*Your assignment*
Exactly the lines from the beginning of the material to the line with "4.2 of the specification)." are to be repeated, both ends included.

*Material provided*
=-=-=
Lemma Parse_makefile_round_trip_witness :
  Parse (write roomy_world (print_makefile demo_rules) "/a/deps.d").2
        (DependencyInfo.Build DependencyInfo.Makefile "/a/deps.d")
  = Done (Accept {[ "a.c"; "my dir/a.h" ]}).
Proof.
  rewrite (Parse_makefile_round_trip roomy_world _ demo_rules "/a/deps.d") by compute_done.
  by vm_compute.
Defined.

Lemma Parse_makefile_unterminated_witness :
  Parse (write roomy_world (bytes_of "a.o: a.c") "/a/deps.d").2
        (DependencyInfo.Build DependencyInfo.Makefile "/a/deps.d")
  = Done (Reject Unterminated).
Proof.
  apply (Parse_makefile_unterminated _ "/a/deps.d" ["a"; "deps.d"] perm_rw
           (bytes_of "a.o: a.") Byte.x63); compute_done.
Defined.
(* ===== verification/AuxiliaryFiles.v ===== *)
(** * The auxiliary-file materializer

    The writing of the files an invocation needs before it runs (section
    4.2 of the specification).  No code of the materializer is among the
    sources: the definitions follow the specification.  What comes from
    the sources is the description of the file, [Invocation::AuxiliaryFile]
    with its chunks, and the file system, [DefaultFilesystem] with its
    [read], [write] and [removeFile]; [rename] and [chmod], which
    [DefaultFilesystem] does not have, are those of [PosixRename].

    A file is materialized in four steps: the bytes of its chunks are
    gathered ([resolve]), written under a temporary name, given their
    mode, and moved to the path ([install]).  [install_states] lists the
    states the file system goes through, those inside the writing
    included: a crash leaves the file system in one of them.

    The files of an invocation are written one after the other
    ([materialize_all]).  [placed] says where a file goes and that it can
    be installed there, [apart] that two states of the file system differ
    in given entries only: a file that is installed leaves what is placed
    elsewhere placed, and so every file of a list whose entries differ
    holds its bytes at the end ([materialize_all_readable]). *)

From Stdlib Require Import ZArith Lia.
From stdpp Require Import gmap strings list.
From S2P Require Import Prelude Posix PosixRename DefaultFilesystem Invocation.

#[local] Set Warnings "-clear-no-such-hyp".

(** ** Errors *)

Inductive AuxiliaryFileError : Type :=
  | UnreadableChunk (file : string)   (* the file of a chunk cannot be read *)
  | MalformedChunk                    (* a chunk without the member its type announces *)
  | Unwritable (path : string).       (* the file cannot be written or moved *)

#[global] Instance AuxiliaryFileError_eq_dec : EqDecision AuxiliaryFileError.
Proof. solve_decision. Defined.

(** ** The bytes of a file *)

Definition chunk_bytes (w : world) (c : Chunk.t)
  : outcome (AuxiliaryFileError + list byte) :=
  match Chunk.to_variant c with
  | Some (Chunk.Literal d) => Done (inr d)
  | Some (Chunk.Copy f) =>
    '(ok, d) ← read w [] f 0 None;
    Done (if ok : bool then inr d else inl (UnreadableChunk f))
  | None => Done (inl MalformedChunk)
  end.

Fixpoint resolve (w : world) (chunks : list Chunk.t)
  : outcome (AuxiliaryFileError + list byte) :=
  match chunks with
  | [] => Done (inr [])
  | c :: chunks' =>
    r ← chunk_bytes w c;
    match r with
    | inl e => Done (inl e)
    | inr d =>
      rs ← resolve w chunks';
      Done (match rs with
            | inl e => inl e
            | inr ds => inr (d ++ ds)
            end)
    end
  end.

(** ** Writing in one step *)

Section materializer.
(** The temporary name for a path. *)
Context (temporary : string → string).

(** The mode of the file: [chmod] when it is to be executable. *)
Definition mark (executable : bool) (w : world) (tmp : string) : result world :=
  if executable then sys_chmod w (c_str tmp) perm_rwx else Ok w.

(** What a failure leaves behind is removed. *)
Definition discard (w : world) (tmp : string) : world := (removeFile w tmp).2.

Definition install (w : world) (path : string) (executable : bool) (contents : list byte)
  : option AuxiliaryFileError * world :=
  let tmp := temporary path in
  match write w contents tmp with
  | (false, w1) => (Some (Unwritable tmp), discard w1 tmp)
  | (true, w1) =>
    match mark executable w1 tmp with
    | Err _ => (Some (Unwritable tmp), discard w1 tmp)
    | Ok w2 =>
      match sys_rename w2 (c_str tmp) (c_str path) with
      | Err _ => (Some (Unwritable path), discard w2 tmp)
      | Ok w3 => (None, w3)
      end
    end
  end.
(** A stale invocation is stale by one of the three rules. *)
Lemma IsStale_true_cases inv prior :
  IsStale stat inv prior = true →
  (∃ o, o ∈ Invocation.outputs inv ∧ stat o = None)
  ∨ (∃ x o tx to, x ∈ watched inv prior ∧ o ∈ Invocation.outputs inv
       ∧ stat x = Some tx ∧ stat o = Some to ∧ to < tx)
  ∨ (∀ r, prior !! Invocation.outputs inv = Some r → r_description r ≠ describe inv).
Proof.
  rewrite IsStale_rules. destruct (existsb (missing stat) _) eqn:Em.
  { apply existsb_exists in Em as (o & Ho%list_elem_of_In & Hm%missing_true). eauto. }
  destruct (oldest stat _) as [t0|] eqn:Eo; cbn;
    [destruct (existsb (newer stat t0) _) eqn:En|].
  - apply existsb_exists in En as (x & Hx%list_elem_of_In & (tx & ? & ?)%newer_true).
    destruct (oldest_attained _ _ Eo) as (o & ? & ?). right. left. by exists x, o, tx, t0.
  - destruct (prior !! _) as [r|]; cbn; [|by intros; right; right].
    intros Hd%negb_true_iff%bool_decide_eq_false. right. right. by intros ? [= <-].
  - destruct (prior !! _) as [r|]; cbn; [|by intros; right; right].
    intros Hd%negb_true_iff%bool_decide_eq_false. right. right. by intros ? [= <-].
Qed.

(** An invocation whose outputs all exist and are not older than any
    watched path, and whose description is the recorded one, is not
    stale. *)
Theorem IsStale_up_to_date inv prior :
  up_to_date stat prior inv → IsStale stat inv prior = false.
Proof.
  intros (r & Hr & Hd & Hout & Hold). rewrite IsStale_rules.
  rewrite (proj2 (existsb_missing _) Hout), Hr. cbn.
  rewrite bool_decide_eq_true_2 by done.
  destruct (oldest stat _) as [t0|] eqn:E; [cbn|done].
  destruct (oldest_attained _ _ E) as (o & Ho & Hto).
  enough (existsb (newer stat t0) (watched inv prior) = false) as -> by done.
  apply not_true_iff_false.
  intros (x & Hx%list_elem_of_In & (tx & Htx & ?)%newer_true)%existsb_exists.
  pose proof (Hold x o tx t0 Hx Ho Htx Hto). lia.
Qed.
=-=-=
*Answer to this task*
Lemma Parse_makefile_round_trip_witness :
  Parse (write roomy_world (print_makefile demo_rules) "/a/deps.d").2
        (DependencyInfo.Build DependencyInfo.Makefile "/a/deps.d")
  = Done (Accept {[ "a.c"; "my dir/a.h" ]}).
Proof.
  rewrite (Parse_makefile_round_trip roomy_world _ demo_rules "/a/deps.d") by compute_done.
  by vm_compute.
Defined.

Lemma Parse_makefile_unterminated_witness :
  Parse (write roomy_world (bytes_of "a.o: a.c") "/a/deps.d").2
        (DependencyInfo.Build DependencyInfo.Makefile "/a/deps.d")
  = Done (Reject Unterminated).
Proof.
  apply (Parse_makefile_unterminated _ "/a/deps.d" ["a"; "deps.d"] perm_rw
           (bytes_of "a.o: a.") Byte.x63); compute_done.
Defined.
(* ===== verification/AuxiliaryFiles.v ===== *)
(** * The auxiliary-file materializer

    The writing of the files an invocation needs before it runs (section
    4.2 of the specification).  No code of the materializer is among the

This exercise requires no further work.